Bajó la mirada, renuente a sentir ese vacío dentro de su alma, agachó la cabeza cerrando los ojos y pensó que tal vez hoy ella no vendría. Justo estaba por ponerse de pie, cuando unos delgados brazos lo arroparon desde la espalda, y sintió una pequeña nariz restregarse en su sien, dándole tiernos cariños. Su ánimo cambió por completo; de un momento a otro se sintió completamente feliz, y pequeñas gotas de lluvia comenzaron a caer del cielo. A su alrededor, la tierra seca y las piedras comenzaron a humedecerse, llenando el aire con petricor.

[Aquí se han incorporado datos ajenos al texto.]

(** * VOLTTRON agent messaging socket: framing of (topic, headers, parts)

    A verification development for
    [volttron/platform/messaging/socket.py]: the four messaging methods
    of [Socket] ([send_message], [send_message_ex], [recv_message],
    [recv_message_ex]) are embedded as computations over an explicit
    socket state, on top of a model of the pyzmq calls they make. *)

From Stdlib Require Import ZArith String Ascii List Bool Lia.
From Stdlib.Strings Require Import Byte.
From Stdlib.Numbers Require Import DecimalString DecimalN DecimalFacts.
From stdpp Require Import base option list gmap strings.

(** ** Python values and exceptions *)

Definition bytes := list byte.

(** The Python values that travel through the socket methods.  A
    [VList] stands for any ordered sequence (list or tuple); a [VDict]
    keeps its items in insertion order.  A [string] is a text whose
    characters are the code points below U+0100. *)
#[warnings="-register-all"]
Inductive pyval :=
| VNone
| VBool (b : bool)
| VInt (n : Z)
| VStr (s : string)
| VBytes (b : bytes)
| VList (l : list pyval)
| VDict (d : list (string * pyval)).

Inductive exn :=
| TypeError
| ValueError
| IndexError
| UnicodeDecodeError
| JSONDecodeError
| Again.

(** [iter(v)]: the items Python yields when it iterates over [v]. *)
Definition py_iter (v : pyval) : exn + list pyval :=
  match v with
  | VList l => inr l
  | VStr s => inr (map (fun c => VStr (String c EmptyString)) (list_ascii_of_string s))
  | VBytes b => inr (map (fun x => VInt (Z.of_N (Byte.to_N x))) b)
  | VDict d => inr (map (fun kv => VStr (fst kv)) d)
  | VNone | VBool _ | VInt _ => inl TypeError
  end.

(** [zip( *rows )]: one tuple per column, for as long as every row
    still has an item; no rows at all give nothing.  The first row
    cannot outlast the fuel. *)
Fixpoint zip_columns (fuel : nat) (rows : list (list pyval)) : list (list pyval) :=
  match fuel with
  | O => []
  | S fuel' =>
      match mapM head rows with
      | Some col => col :: zip_columns fuel' (map tail rows)
      | None => []
      end
  end.

Definition zip_star (rows : list (list pyval)) : list (list pyval) :=
  match rows with
  | [] => []
  | row :: _ => zip_columns (length row) rows
  end.

(** The values [json.dumps] accepts are those without byte strings. *)
Fixpoint no_bytes (v : pyval) : bool :=
  match v with
  | VBytes _ => false
  | VList l => forallb no_bytes l
  | VDict d => forallb (fun kv => match kv with (_, x) => no_bytes x end) d
  | VNone | VBool _ | VInt _ | VStr _ => true
  end.

(** Every Python dict has pairwise distinct keys. *)
Fixpoint distinct_keys (v : pyval) : bool :=
  match v with
  | VList l => forallb distinct_keys l
  | VDict d =>
      bool_decide (NoDup (map fst d))
      && forallb (fun kv => match kv with (_, x) => distinct_keys x end) d
  | VNone | VBool _ | VInt _ | VStr _ | VBytes _ => true
  end.

(** A value of the object/array/scalar model: what [json.dumps] writes
    and [json.loads] gives back. *)
Definition jsonable (v : pyval) : bool := no_bytes v && distinct_keys v.

(** ** Text and structured-text codecs

    The codecs the socket consumes, given by their interface:
    [str.encode('utf-8')], [bytes.decode('utf-8')], [json.dumps] (as
    called by pyzmq's [send_json]) and [jsonapi.loads].  [None] is the
    exception the call raises.  Decoding gives back what was encoded,
    only the empty byte string decodes to the empty text, and a JSON
    text is never empty. *)
Class TextCodec := {
  utf8_encode : string -> bytes;
  utf8_decode : bytes -> option string;
  json_dumps : pyval -> option string;
  json_loads : string -> option pyval;
  utf8_decode_encode : forall s, utf8_decode (utf8_encode s) = Some s;
  utf8_decode_nil : utf8_decode [] = Some EmptyString;
  utf8_decode_empty : forall b, utf8_decode b = Some EmptyString -> b = [];
  json_loads_dumps : forall v, jsonable v = true ->
    exists s, json_dumps v = Some s /\ s <> EmptyString /\ json_loads s = Some v
}.

(** ** The transport: a ØMQ socket as a queue of frames *)

Record frame := Frame { payload : bytes; more : bool }.

(** [sent] holds the frames handed to the transport, oldest first;
    [pending] the frames that wait to be received; [rcvmore] is the
    [RCVMORE] socket option. *)
Record Socket := MkSocket {
  sent : list frame;
  pending : list frame;
  rcvmore : bool
}.

Definition NOBLOCK : Z := 1%Z.
Definition SNDMORE : Z := 2%Z.

(** A method call: it runs on a socket, leaves it in a new state, and
    returns a value or raises. *)
Definition M (A : Type) : Type := Socket -> (exn + A) * Socket.

#[global] Instance M_ret : MRet M := fun A a s => (inr a, s).
#[global] Instance M_bind : MBind M := fun A B f m s =>
  match m s with
  | (inl e, s') => (inl e, s')
  | (inr a, s') => f a s'
  end.

Definition raise {A} (e : exn) : M A := fun s => (inl e, s).

Definition lift {A} (r : exn + A) : M A := fun s => (r, s).

(** [zmq.Socket.send(data, flags)]: one more frame on the wire, marked
    "more" when [flags] has the [SNDMORE] bit. *)
Definition send (data : bytes) (flags : Z) : M unit := fun s =>
  (inr tt,
   MkSocket (sent s ++ [Frame data (Z.testbit flags 1)]) (pending s) (rcvmore s)).

(** [zmq.Socket.recv(flags)]: the next pending frame; with nothing
    pending the call cannot return a frame ([zmq.Again]). *)
Definition recv (flags : Z) : M bytes := fun s =>
  match pending s with
  | [] => (inl Again, s)
  | f :: q => (inr (payload f), MkSocket (sent s) q (more f))
  end.

Definition getsockopt_RCVMORE : M bool := fun s => (inr (rcvmore s), s).

Definition as_bytes (v : pyval) : option bytes :=
  match v with VBytes b => Some b | _ => None end.

Fixpoint send_parts (parts : list bytes) (flags : Z) : M unit :=
  match parts with
  | [] => raise IndexError
  | [part] => send part flags
  | part :: rest => _ ← send part (Z.lor SNDMORE flags); send_parts rest flags
  end.

(** [zmq.Socket.send_multipart(msg_parts, flags)]: every part is
    checked to be bytes-like first; then all but the last go out with
    [SNDMORE | flags] and the last with [flags]. *)
Definition send_multipart (msg_parts : list pyval) (flags : Z) : M unit :=
  match mapM as_bytes msg_parts with
  | None => raise TypeError
  | Some parts => send_parts parts flags
  end.

Fixpoint recv_while_more (fuel : nat) (flags : Z) : M (list bytes) :=
  match fuel with
  | O => mret []
  | S fuel' =>
      m ← getsockopt_RCVMORE;
      if (m : bool) then
        part ← recv flags;
        parts ← recv_while_more fuel' flags;
        mret (part :: parts)
      else mret []
  end.

(** [zmq.Socket.recv_multipart(flags)]: one frame, then frames while
    [RCVMORE] is set.  Every turn of the loop takes a pending frame, so
    one more turn than there are pending frames is never reached. *)
Definition recv_multipart (flags : Z) : M (list bytes) := fun s =>
  (part ← recv flags;
   parts ← recv_while_more (length (pending s)) flags;
   mret (part :: parts)) s.

(** The frames of one multipart message as they travel: every frame
    but the last is marked "more", and the last carries [last]. *)
Fixpoint mark (last : bool) (parts : list bytes) : list frame :=
  match parts with
  | [] => []
  | [part] => [Frame part last]
  | part :: rest => Frame part true :: mark last rest
  end.

(** A complete message: its last frame is not marked. *)
Definition message_frames (parts : list bytes) : list frame := mark false parts.

(** ** Headers *)

(** The canonical form of a header name: ASCII letters in lower case. *)
Definition ascii_lower (c : ascii) : ascii :=
  let n := N_of_ascii c in
  if ((65 <=? n) && (n <=? 90))%N then ascii_of_N (n + 32)%N else c.

Fixpoint canon (k : string) : string :=
  match k with
  | EmptyString => EmptyString
  | String c k' => String (ascii_lower c) (canon k')
  end.

Definition same_key (k1 k2 : string) : bool := String.eqb (canon k1) (canon k2).

(** Modelled from the spec: the [Headers] class of
    [volttron/platform/messaging/headers.py], which [socket.py] imports
    and which is not among the sources.  The spec describes it as an
    ordered mapping from case-preserved string keys to values, with
    case-insensitive lookup, an empty sequence as the value of an absent
    key, construction from a mapping and conversion back to one.  An
    entry keeps the spelling of the key that created it. *)
Record Headers := MkHeaders { items : list (string * pyval) }.

Definition Headers_empty : Headers := MkHeaders [].

Fixpoint set_item (l : list (string * pyval)) (k : string) (v : pyval)
  : list (string * pyval) :=
  match l with
  | [] => [(k, v)]
  | (k', v') :: l' =>
      if same_key k' k then (k', v) :: l' else (k', v') :: set_item l' k v
  end.

(** Modelled from the spec: [headers[k] = v]. *)
Definition Headers_setitem (h : Headers) (k : string) (v : pyval) : Headers :=
  MkHeaders (set_item (items h) k v).

(** Modelled from the spec: [headers[k]], the empty sequence when no
    entry has that name. *)
Definition Headers_getitem (h : Headers) (k : string) : pyval :=
  match find (fun kv => same_key (fst kv) k) (items h) with
  | Some (_, v) => v
  | None => VList []
  end.

(** Modelled from the spec: [Headers(mapping)]. *)
Definition Headers_new (d : list (string * pyval)) : Headers :=
  fold_left (fun h kv => Headers_setitem h (fst kv) (snd kv)) d Headers_empty.

(** Modelled from the spec: [headers.dict]. *)
Definition Headers_dict (h : Headers) : list (string * pyval) := items h.

(** Modelled from the spec: [Headers(v)] for a value that came out of
    [jsonapi.loads].  The spec defines the construction from a mapping
    only; any other value is refused. *)
Definition Headers_of_value (v : pyval) : exn + Headers :=
  match v with
  | VDict d => inr (Headers_new d)
  | _ => inl TypeError
  end.

(** What a caller may pass as [headers]: [None], a dict, or a [Headers]
    object. *)
Inductive headers_arg :=
| ANone
| ADict (d : list (string * pyval))
| AHeaders (h : Headers).

(** [bool(headers)]. *)
Definition truthy (a : headers_arg) : bool :=
  match a with
  | ANone => false
  | ADict [] => false
  | ADict (_ :: _) => true
  | AHeaders h => match items h with [] => false | _ :: _ => true end
  end.

(** [Headers(headers) if headers else Headers()]. *)
Definition Headers_or_empty (a : headers_arg) : Headers :=
  if truthy a then
    match a with
    | ANone => Headers_empty
    | ADict d => Headers_new d
    | AHeaders h => MkHeaders (items h)
    end
  else Headers_empty.

(** Headers hold one entry per name. *)
Definition canonical (l : list (string * pyval)) : Prop :=
  NoDup (map (fun kv => canon (fst kv)) l).

(** A well-formed (content-type, message) pair as the 2-tuple a caller
    passes. *)
Definition as_tuple (pair : string * bytes) : list pyval :=
  [VStr (fst pair); VBytes (snd pair)].

(** The frames a call added to the wire. *)
Definition new_frames (before after : Socket) : list frame :=
  drop (length (sent before)) (sent after).

Section Codec.
Context `{codec : TextCodec}.

(** [zmq.Socket.send_string(u, flags, encoding='utf-8')]. *)
Definition zmq_send_string (u : string) (flags : Z) : M unit :=
  send (utf8_encode u) flags.

(** [zmq.Socket.recv_string(flags, encoding='utf-8')]. *)
Definition recv_string (flags : Z) : M string :=
  b ← recv flags;
  match utf8_decode b with
  | Some u => mret u
  | None => raise UnicodeDecodeError
  end.

(** [zmq.Socket.send_json(obj, flags)]. *)
Definition send_json (obj : pyval) (flags : Z) : M unit :=
  match json_dumps obj with
  | Some text => send (utf8_encode text) flags
  | None => raise TypeError
  end.

(** [jsonapi.loads(s)]. *)
Definition jsonapi_loads (s : string) : M pyval :=
  match json_loads s with
  | Some v => mret v
  | None => raise JSONDecodeError
  end.

(** ** The messaging methods of [Socket] *)

Definition CONTENT_TYPE : string := "Content-Type".

(** [Socket.send_string]: the override only fixes [copy=True]. *)
Definition send_string (u : string) (flags : Z) : M unit :=
  zmq_send_string u flags.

¿Tienes mucho esperando? — Preguntó la chica detrás de él, dándole un tierno beso en la mejilla antes de soltarlo y dar la vuelta a la banca para sentarse a su lado. Ella hizo aparecer un paraguas negro, y lo abrió sobre sus cabezas para cubrirlos a ambos, dándoles una razón más para mantenerse cerca uno del otro.

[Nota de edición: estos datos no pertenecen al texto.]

(** * Feed reconciliation and batching of the seller-apis scripts

    A shallow embedding of the data-transforming functions of
    [seller.py] (Ozon) and [market.py] (Yandex Market):
    [price_conversion], [divide], [create_stocks], [create_prices] and the
    batch submission loops of [upload_stocks], [upload_prices] and [main].

    Conventions of the embedding.
    - A Python [str] is a [string] holding its UTF-8 bytes.  The characters
      the code inspects (['.'], the digits, ['>'], ['_'], the signs) are
      ASCII, and no byte of a multi-byte UTF-8 sequence is below 128, so
      splitting on ['.'] and deleting non-digits act on the bytes exactly
      as they act on the code points.
    - A dictionary read with [.get] is a [gmap string PyVal]; a missing key
      reads as [PNone], as [dict.get] does.
    - A raised exception is the [Raise] outcome.  [create_stocks] mutates
      the list it is given, so it returns the final contents of that list
      next to its outcome.
    - The clock read by [market.create_stocks] is an explicit argument. *)

From Stdlib Require Import ZArith Ascii String List DecimalString DecimalZ Lia.
From stdpp Require Import base decidable option list strings gmap.

Local Open Scope Z_scope.

(** ** Python values, exceptions, outcomes *)

Inductive exn : Type :=
  | ValueError
  | TypeError
  | AttributeError
  | IndexError.

Inductive outcome (A : Type) : Type :=
  | Ok (a : A)
  | Raise (e : exn).
Arguments Ok {A} a.
Arguments Raise {A} e.

(** The values a spreadsheet cell or a JSON field holds here: nothing, an
    integer or a string.  Cells read as floating-point numbers are not
    modelled. *)
Inductive PyVal : Type :=
  | PNone
  | PInt (z : Z)
  | PStr (s : string).

#[global] Instance exn_eq_dec : EqDecision exn.
Proof. solve_decision. Defined.
#[global] Instance PyVal_eq_dec : EqDecision PyVal.
Proof. solve_decision. Defined.

(** ** [str] and [int] *)

Module Py.

Definition is_digit (c : ascii) : bool :=
  let n := N_of_ascii c in ((48 <=? n) && (n <=? 57))%N.

Definition digit_val (c : ascii) : Z := Z.of_N (N_of_ascii c) - 48.

(** The white space [int] skips around a number: tab, line feed, vertical
    tab, form feed, carriage return and space. *)
Definition is_space (c : ascii) : bool :=
  let n := N_of_ascii c in
  (((9 <=? n) && (n <=? 13)) || (n =? 32))%N.

Fixpoint lstrip (cs : list ascii) : list ascii :=
  match cs with
  | c :: cs' => if is_space c then lstrip cs' else cs
  | [] => []
  end.

Definition strip (cs : list ascii) : list ascii :=
  rev (lstrip (rev (lstrip cs))).

(** Decimal digits with single underscores between them; [us] records that
    the previous character was an underscore. *)
Fixpoint parse_digits (acc : Z) (us : bool) (cs : list ascii) : option Z :=
  match cs with
  | [] => if us then None else Some acc
  | c :: cs' =>
      if is_digit c then parse_digits (10 * acc + digit_val c) false cs'
      else if Ascii.eqb c "_" then
        if us then None else parse_digits acc true cs'
      else None
  end.

Definition digits_value (cs : list ascii) : option Z :=
  match cs with
  | [] => None
  | c :: _ => if is_digit c then parse_digits 0 false cs else None
  end.

(** [int(s)] for a string [s], base 10: surrounding white space, an
    optional sign, digits.  [None] stands for the [ValueError].  This is
    [int] on strings of ASCII characters that stay within the interpreter's
    limit on the number of digits (4300 unless configured otherwise).
    Outside them it is not: a digit or a space that is not ASCII is
    rejected here and accepted by [int], and a longer number is converted
    here and rejected by [int] under the default limit.  The statements
    below that say a call returns, or say where it raises, are made for
    cells inside these bounds ([plain]); the others hold of any run that
    returns. *)
Definition int_of_str (s : string) : option Z :=
  match strip (list_ascii_of_string s) with
  | "+"%char :: ds => digits_value ds
  | "-"%char :: ds => Z.opp <$> digits_value ds
  | ds => digits_value ds
  end.

(** [str(z)] for an integer [z]. *)
Definition str_of_int (z : Z) : string :=
  NilZero.string_of_int (Z.to_int z).

(** [str(v)]. *)
Definition str (v : PyVal) : string :=
  match v with
  | PNone => "None"
  | PInt z => str_of_int z
  | PStr s => s
  end.

(** [int(v)]. *)
Definition int (v : PyVal) : outcome Z :=
  match v with
  | PNone => Raise TypeError
  | PInt z => Ok z
  | PStr s =>
      match int_of_str s with
      | Some z => Ok z
      | None => Raise ValueError
      end
  end.

(** [s.split(sep)] for a one-character separator. *)
Fixpoint split (sep : ascii) (s : string) : list string :=
  match s with
  | EmptyString => [EmptyString]
  | String c s' =>
      if Ascii.eqb c sep then EmptyString :: split sep s'
      else match split sep s' with
           | h :: t => String c h :: t
           | [] => [String c EmptyString]
           end
  end.

(** [re.sub("[^0-9]", "", s)]: every character outside ['0'..'9'] is
    replaced by the empty string. *)
Fixpoint re_sub_non_digit (s : string) : string :=
  match s with
  | EmptyString => EmptyString
  | String c s' =>
      if is_digit c then String c (re_sub_non_digit s')
      else re_sub_non_digit s'
  end.

(** [range(start, stop, step)] as the list of its elements; a zero step
    is a [ValueError]. *)
Definition range_len (start stop step : Z) : Z :=
  (if 0 <? step then
     if start <? stop then (stop - start - 1) / step + 1 else 0
   else
     if stop <? start then (start - stop - 1) / (- step) + 1 else 0)%Z.

Definition range (start stop step : Z) : outcome (list Z) :=
  if (step =? 0)%Z then Raise ValueError
  else Ok ((λ k : nat, start + Z.of_nat k * step)%Z <$>
             seq 0 (Z.to_nat (range_len start stop step))).

(** [lst[i:j]]: negative bounds count from the end, and both are clamped
    to the list. *)
Definition clamp (len i : Z) : nat :=
  Z.to_nat (if (i <? 0)%Z then Z.max 0 (i + len) else Z.min i len).

Definition slice {A} (lst : list A) (i j : Z) : list A :=
  let len := Z.of_nat (length lst) in
  let lo := clamp len i in
  let hi := clamp len j in
  take (hi - lo)%nat (drop lo lst).

(** [x in lst] and [lst.remove(x)] on a list of strings. *)
Definition contains (x : string) (lst : list string) : bool :=
  bool_decide (x ∈ lst).

Fixpoint remove_first (x : string) (lst : list string) : option (list string) :=
  match lst with
  | [] => None
  | y :: lst' =>
      if decide (x = y) then Some lst'
      else cons y <$> remove_first x lst'
  end.

Definition remove (x : string) (lst : list string) : outcome (list string) :=
  match remove_first x lst with
  | Some lst' => Ok lst'
  | None => Raise ValueError
  end.

End Py.

(** A feed row, [watch] in the source: the spreadsheet columns by header. *)
Abbreviation watch := (gmap string PyVal).

(** [watch.get(key)]. *)
Definition get (w : watch) (key : string) : PyVal := default PNone (w !! key).

(** [str(watch.get("Код"))], the join key of a feed row. *)
Definition code (w : watch) : string := Py.str (get w "Код").

(** ** seller.py *)

Module Seller.

Record StockItem : Type := mkStock { offer_id : string; stock : Z }.

Record PriceItem : Type := mkPrice {
  auto_action_enabled : string;
  currency_code : string;
  price_offer_id : string;
  old_price : string;
  price : string
}.

(** The requests a run sends, in order.  Every request is taken to be
    answered with a success status. *)
Inductive api_call : Type :=
  | update_stocks (stocks : list StockItem)
  | update_price (prices : list PriceItem).

(** Lines 227-233: the quantity rule. *)
Definition stock_of (w : watch) : outcome Z :=
  let count := Py.str (get w "Количество") in
  if decide (count = ">10") then Ok 100
  else if decide (count = "1") then Ok 0
  else Py.int (get w "Количество").

(** Lines 225-235: the first loop of [create_stocks], with the list
    [stocks] built so far and the current contents of [offer_ids]. *)
Fixpoint stocks_loop (watch_remnants : list watch) (stocks : list StockItem)
    (offer_ids : list string) : outcome (list StockItem) * list string :=
  match watch_remnants with
  | [] => (Ok stocks, offer_ids)
  | w :: rest =>
      if Py.contains (code w) offer_ids then
        match stock_of w with
        | Raise e => (Raise e, offer_ids)
        | Ok n =>
            let stocks := stocks ++ [mkStock (code w) n] in
            match Py.remove (code w) offer_ids with
            | Raise e => (Raise e, offer_ids)
            | Ok offer_ids => stocks_loop rest stocks offer_ids
            end
        end
      else stocks_loop rest stocks offer_ids
  end.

— Por ti esperaría una vida, Mi Lady. — Le contestó antes de rodearla en un apretado abrazo, negándose a separarse de ella ahora que había llegado. Las suaves gotas de lluvia repiqueteaban sobre la sombrilla y el frio que había sentido en soledad se vio opacado por la calidez que emanaba del pequeño cuerpo junto a él.

Desde los catorce años había soñado constantemente a la misma persona. Alguien que nunca había visto en la vida real. La visitaba casi cada noche, y siempre se veían en el mismo lugar; en el parque de luces rojas, con un enorme árbol rosado en el centro. Ella era la mejor parte de su día; su confidente, su paño de lágrimas, su mejor amiga. Con el tiempo se profesaron amor mutuo, y desde ese día Adrien sintió que le pertenecía en cuerpo y alma. Cualquiera diría que en sus sueños, Adrien había estado viviendo toda una vida aparte de la real.

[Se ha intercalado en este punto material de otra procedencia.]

(** * eessh: the binary packet stream (ssh/stream.c) and the exchange hash
      (ssh/kex_dh.c), embedded and verified.

    Octets and C integers are [Z]; every narrowing conversion the C code
    performs (to [uint8_t], to [uint32_t]) is written out with [mod].
    Buffer lengths and offsets are [nat].  Heap allocation is assumed to
    succeed: the [NULL] / [< 0] returns of the buffer allocator are the only
    failure paths of the source that the model leaves out. *)

From Stdlib Require Import ZArith List Bool Lia.
From Stdlib Require String.
Import ListNotations.
Local Open Scope Z_scope.

(* ------------------------------------------------------------------ *)
(** ** Fixed-width integers *)

Definition u8 (x : Z) : Z := x mod 256.
Definition u32 (x : Z) : Z := x mod 4294967296.

(* ------------------------------------------------------------------ *)
(** ** Byte buffers (ssh/buffer.c is not among the sources) *)

Module Buf.

(** Modelled from the spec: [struct SSH_BUFFER] of ssh/buffer.h, "a mutable
    ordered sequence of octets with a logical length distinct from allocated
    capacity".  [data] is the content of the backing store, [len] the
    logical length. *)
Record SSH_BUFFER : Type := mkbuf { data : list Z; len : nat }.

(** [memcpy]/[memset]-style store of [src] at offset [off] of a memory
    region; the region is extended when the store runs past its end. *)
Definition poke (off : nat) (src : list Z) (mem : list Z) : list Z :=
  firstn off mem ++ src ++ skipn (off + length src) mem.

(** Modelled from the spec: [ssh_buf_set_u32], the [u32] (big-endian) writer
    of ssh/buffer.c, at a raw pointer. *)
Definition ssh_buf_set_u32 (v : Z) : list Z :=
  [ (v / 16777216) mod 256; (v / 65536) mod 256; (v / 256) mod 256; v mod 256 ].

(** Modelled from the spec: [ssh_buf_get_u32], the [u32] (big-endian) reader
    of ssh/buffer.c, at a raw pointer; what it reads are [uint8_t]. *)
Definition ssh_buf_get_u32 (p : list Z) : Z :=
  u8 (nth 0 p 0) * 16777216 + u8 (nth 1 p 0) * 65536
  + u8 (nth 2 p 0) * 256 + u8 (nth 3 p 0).

(** Modelled from the spec: [ssh_buf_new] of ssh/buffer.c, the empty buffer. *)
Definition ssh_buf_new : SSH_BUFFER := mkbuf [] 0.

(** Modelled from the spec: [ssh_buf_clear] ("clear") of ssh/buffer.c. *)
Definition ssh_buf_clear (b : SSH_BUFFER) : SSH_BUFFER := mkbuf [] 0.

(** Modelled from the spec: [ssh_buf_get_write_pointer] of ssh/buffer.c:
    reserves [n] octets past the logical end, advances the logical length
    over them and returns the offset of the reserved region. *)
Definition ssh_buf_get_write_pointer (b : SSH_BUFFER) (n : nat)
  : SSH_BUFFER * nat :=
  (mkbuf (firstn (len b) (data b) ++ repeat 0 n) (len b + n), len b).

(** Modelled from the spec: [ssh_buf_grow] ("grow(n)") of ssh/buffer.c: makes
    room for [n] octets past the logical end, which stays where it is. *)
Definition ssh_buf_grow (b : SSH_BUFFER) (n : nat) : SSH_BUFFER :=
  mkbuf (data b ++ repeat 0 (len b + n - length (data b))) (len b).

(** Modelled from the spec: "append(bytes)" of ssh/buffer.c. *)
Definition ssh_buf_append_data (b : SSH_BUFFER) (bytes : list Z) : SSH_BUFFER :=
  let '(b1, p) := ssh_buf_get_write_pointer b (length bytes) in
  mkbuf (poke p bytes (data b1)) (len b1).

(** Modelled from the spec: [ssh_buf_write_u8] ("write_u8"). *)
Definition ssh_buf_write_u8 (b : SSH_BUFFER) (v : Z) : SSH_BUFFER :=
  ssh_buf_append_data b [u8 v].

(** Modelled from the spec: [ssh_buf_write_u32] ("write_u32_be"). *)
Definition ssh_buf_write_u32 (b : SSH_BUFFER) (v : Z) : SSH_BUFFER :=
  ssh_buf_append_data b (ssh_buf_set_u32 v).

(** Modelled from the spec: [ssh_buf_write_data], [ssh_buf_write_string] and
    [ssh_buf_write_buffer] of ssh/buffer.c, the writers of the SSH [string]
    type: "writes 4-byte length then bytes". *)
Definition ssh_buf_write_data (b : SSH_BUFFER) (bytes : list Z) : SSH_BUFFER :=
  ssh_buf_append_data (ssh_buf_write_u32 b (Z.of_nat (length bytes))) bytes.

Definition ssh_buf_write_string := ssh_buf_write_data.

Definition ssh_buf_write_buffer (b : SSH_BUFFER) (src : SSH_BUFFER) : SSH_BUFFER :=
  ssh_buf_write_data b (firstn (len src) (data src)).

(** Modelled from the spec: [ssh_buf_remove_data] of ssh/buffer.c: removes
    [n] octets at offset [off]; fails when they are not all inside the
    logical content. *)
Definition ssh_buf_remove_data (b : SSH_BUFFER) (off n : nat) : option SSH_BUFFER :=
  if (off + n <=? len b)%nat
  then Some (mkbuf (firstn off (data b) ++ skipn (off + n) (data b)) (len b - n))
  else None.

(** The logical content of a buffer. *)
Definition contents (b : SSH_BUFFER) : list Z := firstn (len b) (data b).

End Buf.
Import Buf.

(** [memcmp] of the C library on the first [n] octets of two regions: the
    difference of the first pair of octets that differ, 0 when there is
    none. *)
Fixpoint memcmp (a b : list Z) (n : nat) : Z :=
  match n with
  | O => 0
  | S n' =>
      let x := hd 0 a in
      let y := hd 0 b in
      if x =? y then memcmp (tl a) (tl b) n' else x - y
  end.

Fueron cuatro años soñando con ella, noche a noche, hasta que Adrien apenas podía diferenciar su vida diaria de la vida que le esperaba entre sueños, siendo fácil adivinar cual era la que prefería más. A veces incluso se detenía al darse cuenta de que estaba a punto de platicarle a su madre alguna anécdota sobre ella, como si la conociera o como si algún día pudiera presentársela. La chica nunca le había dicho su nombre, ni nada que pudiera decirle que quizá algún día podría verla en la vida real, lo único que tenía de ella en su memoria eran sus hermosos y grandes ojos azules como el mar abierto, el cabello negro y brillante como el cielo nocturno y la suave piel de alabastro de su rostro que amaba tocar cada noche.

La confusión de Adrien tenía argumentos muy sólidos. Porque bueno, ser hijo de una actriz famosa tenía sus recompensas, como una vida sin preocupaciones y una educación excepcional. Pero al mismo tiempo su vida real era muy aburrida, monótona y solitaria. A sus dieciocho años nunca había ido a la escuela, no tenía amigos, apenas y conocía personas de su edad. No se podría decir que Adrien fuera una persona triste, pero era más que obvio que una parte de él permanecía dormida, esperando al encuentro con la persona que trajera luz a su mundo.